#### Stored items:
(** * Neyson: the Sphinx configuration [docs/conf.py]

    The repository's only source file is a Python module that the
    documentation builder executes once and whose module namespace it then
    reads as its configuration.  The development below keeps the file as
    text, reads it with a lexer and a parser for the fragment of Python
    the file is written in, executes the resulting statements over a
    namespace ([gmap string value]) in an error monad, and proves the
    properties of the resulting configuration. *)

From Stdlib Require Import String Ascii List Bool Arith Lia.
From stdpp Require Import gmap strings list fin_maps.
Import ListNotations.
#[local] Set Warnings "-register-all".
#[local] Open Scope string_scope.
#[local] Open Scope list_scope.

(** ** The source text *)

(** [docs/conf.py], byte for byte.  The file uses LF line ends and its
    last line has no terminator. *)
Definition conf_py : string :=
"# Configuration file for the Sphinx documentation builder.
#
# For the full list of built-in configuration values, see the documentation:
# https://www.sphinx-doc.org/en/master/usage/configuration.html

# -- Project information -----------------------------------------------------
# https://www.sphinx-doc.org/en/master/usage/configuration.html#project-information

project = 'Neyson'
copyright = '2025, Shahriar Rezghi'
author = 'Shahriar Rezghi'
release = '2025'

# -- General configuration ---------------------------------------------------
# https://www.sphinx-doc.org/en/master/usage/configuration.html#general-configuration

extensions = ['breathe', 'sphinx_rtd_theme', 'sphinx_togglebutton']

templates_path = ['_templates']
exclude_patterns = ['_build', 'Thumbs.db', '.DS_Store']

breathe_projects = {'Neyson': '_build/xml/'}
breathe_default_project = 'Neyson'

# -- Options for HTML output -------------------------------------------------
# https://www.sphinx-doc.org/en/master/usage/configuration.html#options-for-html-output

html_theme = 'sphinx_rtd_theme'
html_static_path = ['_static']
html_logo = '_static/logo-64.png'".

(** ** Lines *)

Definition LF : ascii := ascii_of_nat 10.

(** Python's [str.splitlines] restricted to the LF terminator: a
    terminator ends a line, text after the last terminator is a line of
    its own, and a final terminator opens no empty line. *)
Fixpoint split_lf (cur : list ascii) (cs : list ascii) : list string :=
  match cs with
  | [] =>
      match cur with
      | [] => []
      | _ :: _ => [string_of_list_ascii (rev cur)]
      end
  | c :: cs' =>
      if Ascii.eqb c LF
      then string_of_list_ascii (rev cur) :: split_lf [] cs'
      else split_lf (c :: cur) cs'
  end.

Definition splitlines (s : string) : list string :=
  split_lf [] (list_ascii_of_string s).

(** ** Lexer

    Tokens of one physical line.  The file has no bracket that stays open
    across a line end and no backslash continuation, so a physical line
    is a logical line. *)

Inductive token : Type :=
  | TName (x : string)
  | TKeyword (k : string)
  | TString (s : string)
  | TOp (c : ascii).

(** The reserved words of Python 3. *)
Definition keywords : list string :=
  [ "False"; "None"; "True"; "and"; "as"; "assert"; "async"; "await";
    "break"; "class"; "continue"; "def"; "del"; "elif"; "else"; "except";
    "finally"; "for"; "from"; "global"; "if"; "import"; "in"; "is";
    "lambda"; "nonlocal"; "not"; "or"; "pass"; "raise"; "return"; "try";
    "while"; "with"; "yield" ].

Definition in_range (lo hi : nat) (c : ascii) : bool :=
  Nat.leb lo (nat_of_ascii c) && Nat.leb (nat_of_ascii c) hi.

Definition is_blank (c : ascii) : bool :=
  Ascii.eqb c " " || Ascii.eqb c (ascii_of_nat 9) || Ascii.eqb c (ascii_of_nat 12).

Definition is_digit (c : ascii) : bool := in_range 48 57 c.

Definition is_ident_start (c : ascii) : bool :=
  in_range 97 122 c || in_range 65 90 c || Ascii.eqb c "_".

Definition is_ident_char (c : ascii) : bool :=
  is_ident_start c || is_digit c.

(** The characters of Python's operators and delimiters; each is lexed
    as a token of one character. *)
Definition op_chars : list ascii :=
  list_ascii_of_string "=[]{},:().;+-*/%<>!@&|^~".

Definition is_op (c : ascii) : bool :=
  existsb (Ascii.eqb c) op_chars.

Definition quote : ascii := "'".
Definition hash : ascii := "#".
Definition backslash : ascii := ascii_of_nat 92.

#### Task description:
All of the data above needs to be written out exactly.

#### Written answer:
(** * Neyson: the Sphinx configuration [docs/conf.py]

    The repository's only source file is a Python module that the
    documentation builder executes once and whose module namespace it then
    reads as its configuration.  The development below keeps the file as
    text, reads it with a lexer and a parser for the fragment of Python
    the file is written in, executes the resulting statements over a
    namespace ([gmap string value]) in an error monad, and proves the
    properties of the resulting configuration. *)

From Stdlib Require Import String Ascii List Bool Arith Lia.
From stdpp Require Import gmap strings list fin_maps.
Import ListNotations.
#[local] Set Warnings "-register-all".
#[local] Open Scope string_scope.
#[local] Open Scope list_scope.

(** ** The source text *)

(** [docs/conf.py], byte for byte.  The file uses LF line ends and its
    last line has no terminator. *)
Definition conf_py : string :=
"# Configuration file for the Sphinx documentation builder.
#
# For the full list of built-in configuration values, see the documentation:
# https://www.sphinx-doc.org/en/master/usage/configuration.html

# -- Project information -----------------------------------------------------
# https://www.sphinx-doc.org/en/master/usage/configuration.html#project-information

project = 'Neyson'
copyright = '2025, Shahriar Rezghi'
author = 'Shahriar Rezghi'
release = '2025'

# -- General configuration ---------------------------------------------------
# https://www.sphinx-doc.org/en/master/usage/configuration.html#general-configuration

extensions = ['breathe', 'sphinx_rtd_theme', 'sphinx_togglebutton']

templates_path = ['_templates']
exclude_patterns = ['_build', 'Thumbs.db', '.DS_Store']

breathe_projects = {'Neyson': '_build/xml/'}
breathe_default_project = 'Neyson'

# -- Options for HTML output -------------------------------------------------
# https://www.sphinx-doc.org/en/master/usage/configuration.html#options-for-html-output

html_theme = 'sphinx_rtd_theme'
html_static_path = ['_static']
html_logo = '_static/logo-64.png'".

(** ** Lines *)

Definition LF : ascii := ascii_of_nat 10.

(** Python's [str.splitlines] restricted to the LF terminator: a
    terminator ends a line, text after the last terminator is a line of
    its own, and a final terminator opens no empty line. *)
Fixpoint split_lf (cur : list ascii) (cs : list ascii) : list string :=
  match cs with
  | [] =>
      match cur with
      | [] => []
      | _ :: _ => [string_of_list_ascii (rev cur)]
      end
  | c :: cs' =>
      if Ascii.eqb c LF
      then string_of_list_ascii (rev cur) :: split_lf [] cs'
      else split_lf (c :: cur) cs'
  end.

Definition splitlines (s : string) : list string :=
  split_lf [] (list_ascii_of_string s).

(** ** Lexer

    Tokens of one physical line.  The file has no bracket that stays open
    across a line end and no backslash continuation, so a physical line
    is a logical line. *)

Inductive token : Type :=
  | TName (x : string)
  | TKeyword (k : string)
  | TString (s : string)
  | TOp (c : ascii).

(** The reserved words of Python 3. *)
Definition keywords : list string :=
  [ "False"; "None"; "True"; "and"; "as"; "assert"; "async"; "await";
    "break"; "class"; "continue"; "def"; "del"; "elif"; "else"; "except";
    "finally"; "for"; "from"; "global"; "if"; "import"; "in"; "is";
    "lambda"; "nonlocal"; "not"; "or"; "pass"; "raise"; "return"; "try";
    "while"; "with"; "yield" ].

Definition in_range (lo hi : nat) (c : ascii) : bool :=
  Nat.leb lo (nat_of_ascii c) && Nat.leb (nat_of_ascii c) hi.

Definition is_blank (c : ascii) : bool :=
  Ascii.eqb c " " || Ascii.eqb c (ascii_of_nat 9) || Ascii.eqb c (ascii_of_nat 12).

Definition is_digit (c : ascii) : bool := in_range 48 57 c.

Definition is_ident_start (c : ascii) : bool :=
  in_range 97 122 c || in_range 65 90 c || Ascii.eqb c "_".

Definition is_ident_char (c : ascii) : bool :=
  is_ident_start c || is_digit c.

(** The characters of Python's operators and delimiters; each is lexed
    as a token of one character. *)
Definition op_chars : list ascii :=
  list_ascii_of_string "=[]{},:().;+-*/%<>!@&|^~".

Definition is_op (c : ascii) : bool :=
  existsb (Ascii.eqb c) op_chars.

Definition quote : ascii := "'".
Definition hash : ascii := "#".
Definition backslash : ascii := ascii_of_nat 92.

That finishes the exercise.